Program Logos
SalsaBookshelf

IndexedHBase - Special Instructions for Truthy on Madrid

(1) General documents for running the Truthy commands can be found here.

(2) Login to madrid by ssh to madrid.dsc.soic.indiana.edu using your IU network ID and password. This is the login node, and the actual working nodes are m1 - m8. ssh to any of these 8 nodes to work. The home directory /N/u/{username} is an NFS directory shared among all the nodes. The /scratch and /scratch_ssd directories are local directories on each node accessible to all user accounts.

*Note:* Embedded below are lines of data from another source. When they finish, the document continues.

Lemma undescribedRule_match h : forall m, HeadlessRule_Match env (undescribedRule h) m = HeadlessRule_Match env h m.
Proof.
  apply (headless_rule_ind (fun _ => True) (fun _ => True) (fun _ => True)
    (fun r => Forall (fun h => forall m, HeadlessRule_Match env (undescribedRule h) m = HeadlessRule_Match env h m) (logical_rules r))
    (fun h => forall m, HeadlessRule_Match env (undescribedRule h) m = HeadlessRule_Match env h m)); try done.
  - intros r _ m. apply undescribed_match.
  - intros [rules mode inv act] Hr m. cbn [logical_rules] in Hr. apply (loops_map (HeadlessRule_Match env)) in Hr as (H1 & H2 & _).
    change (LogicalRule_Match env (mkLogicalRule (map undescribedRule rules) mode inv act) m
            = LogicalRule_Match env (mkLogicalRule rules mode inv act) m). rewrite !LogicalRule_Match_eq. cbn [logical_rules logical_mode logical_invert].
    by rewrite H1, H2.
Qed.

(** Two rule-sets that behave alike, alone and merged into the rule around them. *)
Definition sameSet (s s' : RuleSet) : Prop :=
  (forall m, RuleSet_Match env s' m = RuleSet_Match env s m)
  /\ match mergeableRule s, mergeableRule s' with
     | Some b, Some b' => forall m, evaluateForMerge env b' m = evaluateForMerge env b m
     | None, None => True
     | _, _ => False
     end.
Lemma sameSet_refl s : sameSet s s.
Proof. split; [done|]. by destruct (mergeableRule s). Qed.
Lemma sameSets_refl l : Forall2 sameSet l l.
Proof. induction l; constructor; [apply sameSet_refl|done]. Qed.
Lemma sameSet_undescribed tag rules md : sameSet (mkRuleSet tag rules md) (mkRuleSet tag (map undescribedRule rules) md).
Proof.
  split.
  - intros m. rewrite !RuleSet_Match_eq. cbn [set_rules].
    apply (loops_map (HeadlessRule_Match env) undescribedRule). apply List.Forall_forall. intros h _. apply undescribedRule_match.
  - unfold mergeableRule, mergeableRuleIn. cbn [set_rules]. destruct rules as [|h [|h' rules]]; [done| |by destruct h as [| | | |[]|]].
    destruct h as [| [its sa sp da dc dp all rs inv act] | | | [] |]; try done.
    cbn [map undescribedRule undescribed rule_invert ruleSetItem]. destruct (inv || _); [done|].
    intros m. apply (undescribed_merge (mkDefaultRule its sa sp da dc dp all rs inv act)).
Qed.
Lemma splitIndexesLoop_ok : forall labels i cur,
  Forall (fun l => l <> "") labels ->
  exists idx, splitIndexesLoop rand_Intn i cur labels = Ok idx /\ cutInLabels cur labels idx.
Proof.
  induction labels as [|l labels IH]; intros i cur Hne; [by exists []|]. cbn [splitIndexesLoop].
  assert (0 < Z.of_nat (String.length l)) by (pose proof (Forall_inv Hne); destruct l; [done|]; cbn; lia).
  rewrite (proj2 (Z.leb_gt _ _)) by lia. pose proof (rand_range i (Z.of_nat (String.length l)) ltac:(done)).
  destruct labels as [|l' labels].
  - cbn [splitIndexesLoop result_bind]. eexists. split; [done|]. cbn. split; [lia|done].
  - destruct (IH (S i) (cur + Z.of_nat (String.length l) + 1) (Forall_inv_tail Hne)) as (idx & -> & Ha).
    cbn [result_bind]. eexists. split; [done|]. split; [lia|done].
Qed.
Lemma splitIndexesLoop_panics : forall labels i cur,
  ~ Forall (fun l => l <> "") labels -> panics (splitIndexesLoop rand_Intn i cur labels).
Proof.
  induction labels as [|l labels IH]; intros i cur Hne; [by destruct Hne; constructor|]. cbn [splitIndexesLoop].
  destruct (Z.leb_spec (Z.of_nat (String.length l)) 0) as [Hl|Hl]; [by eexists|].
  destruct (IH (S i) (cur + Z.of_nat (String.length l) + (match labels with [] => 0 | _ => 1 end))) as [m ->]; [|by exists m].
  intros Hf. apply Hne. constructor; [|done]. by intros ->.
Qed.
(* ===== verification/TLSFragmentExamples.v ===== *)
(** * Fragmenting the client hello: examples

    The theorems at the client hello of the sniffer examples, whose name is
    [a.org]. *)

From Stdlib Require Import Ascii.
From S2P Require Import Prelude.
From S2P Require Import GoText.
From S2P Require Import Bytes.
From S2P Require Import Ja3.
From S2P Require Import Ja3Theorems.
From S2P Require Import TLSFragment.
From S2P Require Import TLSFragmentTheorems.
From S2P Require Import SniffExamples.
Local Open Scope string_scope.
Local Open Scope list_scope.
Local Open Scope Z_scope.

Lemma server_name_indexed_witness :
  exists s, IndexTLSServerName (helloRecord SniffRuns.example []) = Ok (Some s)
  /\ sn_Length s = 5 /\ slice (helloRecord SniffRuns.example []) (sn_Index s) (sn_Index s + sn_Length s) = Ok (string_bytes "a.org").
Proof. apply (server_name_indexed SniffRuns.example); [apply SniffRuns.example_ok|by apply SniffRuns.bytes_checked|reflexivity]. Defined.

(** Packets and records, cut in the first label, whose only byte is the first of the second piece. *)
Definition lastLabel (name : string) : string := List.last (strings.SplitByte "."%char name) "".
Definition exampleConn : FragmentConn := mkFragmentConn false true true true.

(** A name that begins with a dot is a panic. *)
Definition dotHello : hello := mkHello 771 771 (repeat 5 32) [] [4865] [0] [ServerNameExt (string_bytes ".org")].
Lemma dot_name_panics : panics (snd (snd (Conn_Write lastLabel (fun _ _ => 0) (fun _ => None) exampleConn (helloRecord dotHello [])))).
Proof. by eexists. Qed.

(3) Set the following environment variables in your .bashrc:
export JAVA_HOME=/scratch/public/software/jdk1.7.0_45
export ANT_HOME=/scratch/public/software/apache-ant-1.9.2
export HADOOP_HOME=/scratch/public/software/hadoop-2.2.0
export HADOOP_MAPRED_HOME=$HADOOP_HOME
export HADOOP_COMMON_HOME=$HADOOP_HOME
export HADOOP_HDFS_HOME=$HADOOP_HOME
export YARN_HOME=$HADOOP_HOME
export HADOOP_CONF_DIR=$HADOOP_HOME/etc/hadoop
export YARN_CONF_DIR=$HADOOP_HOME/etc/hadoop
export HBASE_HOME=/scratch/public/software/hbase-0.96.0-hadoop2
export HADOOP_CLASSPATH=`$HBASE_HOME/bin/hbase classpath`
export HDFS_URI=hdfs://m1:44749
export PATH=$JAVA_HOME/bin:$HADOOP_HOME/bin:$PATH
export PATH=$HBASE_HOME/bin:$ANT_HOME/bin:$PATH

(4) When downloading the IndexedHBase source package, put it to a shared directory such as a subdir under your home directory. The load-from-hdfs and build-index commands now require the custom-index.xml file to be under a shared directory. (I am currently working on this part to remove this requirement.)

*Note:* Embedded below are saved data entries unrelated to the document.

(* ===== verification/GroupTheorems.v ===== *)
(** * Outbound groups: the choice of an outbound *)

From S2P Require Import Prelude.
From S2P Require Import GoText.
From S2P Require Import Bytes.
From S2P Require Import Libs.
From S2P Require Import Bolt.
From S2P Require Import CacheFile.
From S2P Require Import CacheFileTheorems.
From S2P Require Import Lifecycle.
From S2P Require Import LifecycleTheorems.
From S2P Require Import Group.
Local Open Scope string_scope.
Local Open Scope list_scope.
Local Open Scope Z_scope.

(** ** The URL test group *)

Section select.
Context (view : OutboundView) (fuel : nat) (history : HistoryStorage) (network : string) (tolerance : Z).
Notation hist := (historyOf view fuel history).

(** A member that could be chosen, with its delay. *)
Definition tested (outbounds : list Detour) (o : Detour) (h : URLTestHistory) : Prop :=
  o ∈ outbounds /\ supports network o = true /\ hist o = Some h.
(** The delays are at least a millisecond, and the tolerance does not carry one
    out of its 16 bits. *)
Definition delaysFit : Prop := forall o h, hist o = Some h -> 0 < uh_Delay h /\ uh_Delay h + tolerance < 2 ^ 16.
(** What the loop holds. *)
Definition holds (minDelay : Z) (minOutbound : option Detour) : Prop :=
  match minOutbound with
  | None => minDelay = 0
  | Some o => exists h, hist o = Some h /\ minDelay = uh_Delay h
  end.

Lemma selectLoop_spec (Hfit : delaysFit) (Htol : 0 <= tolerance) : forall outbounds minDelay minOutbound,
  holds minDelay minOutbound ->
  match selectLoop view fuel history network tolerance outbounds minDelay minOutbound with
  | None => minOutbound = None /\ forall o h, ~ tested outbounds o h
  | Some o =>
      exists h, hist o = Some h
      /\ (minOutbound = Some o \/ tested outbounds o h)
      /\ (forall o' h', tested outbounds o' h' -> uh_Delay h <= uh_Delay h' + tolerance)
      /\ (forall m, minOutbound = Some m -> uh_Delay h <= minDelay /\ (o <> m -> uh_Delay h + tolerance < minDelay))
  end.
Proof.
  induction outbounds as [|d outbounds IH]; intros minDelay minOutbound Hm; cbn [selectLoop].
  - destruct minOutbound as [o|]; [|split; [done|]; by intros o h [Ho%elem_of_nil _]]. destruct Hm as (h & Hh & ->).
    exists h. split_and!; [done|by left|by intros o' h' [Ho%elem_of_nil _]|]. intros m [= <-]. by split.
  - assert (Hskip : (supports network d = false \/ hist d = None) ->
      match selectLoop view fuel history network tolerance outbounds minDelay minOutbound with
      | None => minOutbound = None /\ forall o h, ~ tested (d :: outbounds) o h
      | Some o => exists h, hist o = Some h /\ (minOutbound = Some o \/ tested (d :: outbounds) o h)
          /\ (forall o' h', tested (d :: outbounds) o' h' -> uh_Delay h <= uh_Delay h' + tolerance)
          /\ (forall m, minOutbound = Some m -> uh_Delay h <= minDelay /\ (o <> m -> uh_Delay h + tolerance < minDelay))
      end).
    { intros Hd. assert (Ht : forall o h, tested (d :: outbounds) o h <-> tested outbounds o h).
      { intros o h. unfold tested. rewrite elem_of_cons. split; [|tauto]. intros ([->|Ho] & Hs & Hh); [|tauto]. destruct Hd; congruence. }
      specialize (IH minDelay minOutbound Hm). destruct (selectLoop _ _ _ _ _ _ _ _) as [o|].
      - destruct IH as (h & Hh & Hor & Hle & Hmin). exists h. split_and!; [done| |by intros o' h' Ho'%Ht; apply (Hle o')|done].
        destruct Hor; [by left|right; by apply Ht].
      - destruct IH as [-> IH]. split; [done|]. intros o h Ho%Ht. by apply (IH o h). }
    destruct (supports network d) eqn:Hs; cbn [negb]; [|by apply Hskip; left].
    destruct (hist d) as [hd|] eqn:Hh; [|by apply Hskip; right]. clear Hskip. destruct (Hfit d hd Hh) as [Hpos Hlt].
    rewrite Z.mod_small by lia. assert (Htd : tested (d :: outbounds) d hd) by (split_and!; [left|done|done]).
    assert (Ht : forall o h, tested (d :: outbounds) o h -> o = d /\ h = hd \/ tested outbounds o h).
    { intros o h (Ho & Hso & Hho). apply elem_of_cons in Ho as [->|Ho]; [left; split; [done|congruence]|right; by split_and!]. }
    assert (Ht' : forall o h, tested outbounds o h -> tested (d :: outbounds) o h) by (intros o h (Ho & ? & ?); split_and!; [by right|done|done]).
    destruct ((minDelay =? 0) || (uh_Delay hd + tolerance <? minDelay)) eqn:Hsw.
    + specialize (IH (uh_Delay hd) (Some d)). destruct (selectLoop _ _ _ _ _ _ _ _) as [o|].
      * destruct IH as (h & Ho & Hor & Hle & Hmin); [by exists hd|]. destruct (Hmin d eq_refl) as [Hmd Hne]. exists h. split_and!; [done|..].
        -- right. destruct Hor as [[= ->]|Hor]; [|by apply Ht']. by replace h with hd by congruence.
        -- intros o' h' [[-> ->]|Ho']%Ht; [lia|]. by apply (Hle o').
        -- intros m Hmo. subst minOutbound. destruct Hm as (hm & Hhm & ->). destruct (Hfit m hm Hhm). lia.
      * destruct IH as [[=] _]. by exists hd.
    + specialize (IH minDelay minOutbound Hm). destruct (selectLoop _ _ _ _ _ _ _ _) as [o|].
      * destruct IH as (h & Ho & Hor & Hle & Hmin). exists h. split_and!; [done|destruct Hor; [by left|right; by apply Ht']| |done].
        intros o' h' [[-> ->]|Ho']%Ht; [|by apply (Hle o')].
        destruct minOutbound as [m|]; cbn in Hm; [|lia]. destruct (Hmin m eq_refl) as [Hmd _]. lia.
      * destruct IH as [-> _]. cbn in Hm. lia.
Qed.
End select.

(5) load-from-hdfs and build-index could put a heavy load to the cluster. Try to avoid running these commands for more than two months at the same time. I recommend creating a new custom-index.xml file for each month before loading data. A example file is under conf/custom-index.xml of the unzipped IndexedHBase package. (This is kind of ugly now -- I will work on making the index configuration file a template so that you don't need to create a new file for each month.)

(6) It's kind of cumbersome to check the dynamic loading process under the new version of Hadoop. Currently the simplest way is just to monitor the stderr of the loading job for a high-level progress report. I will try to find an easy way to monitor each task's progress and keep you updated.

(7) Queries may be kind of slow at the "first dry run" right after data is loaded, but will be faster once the HBase servers are warmed up.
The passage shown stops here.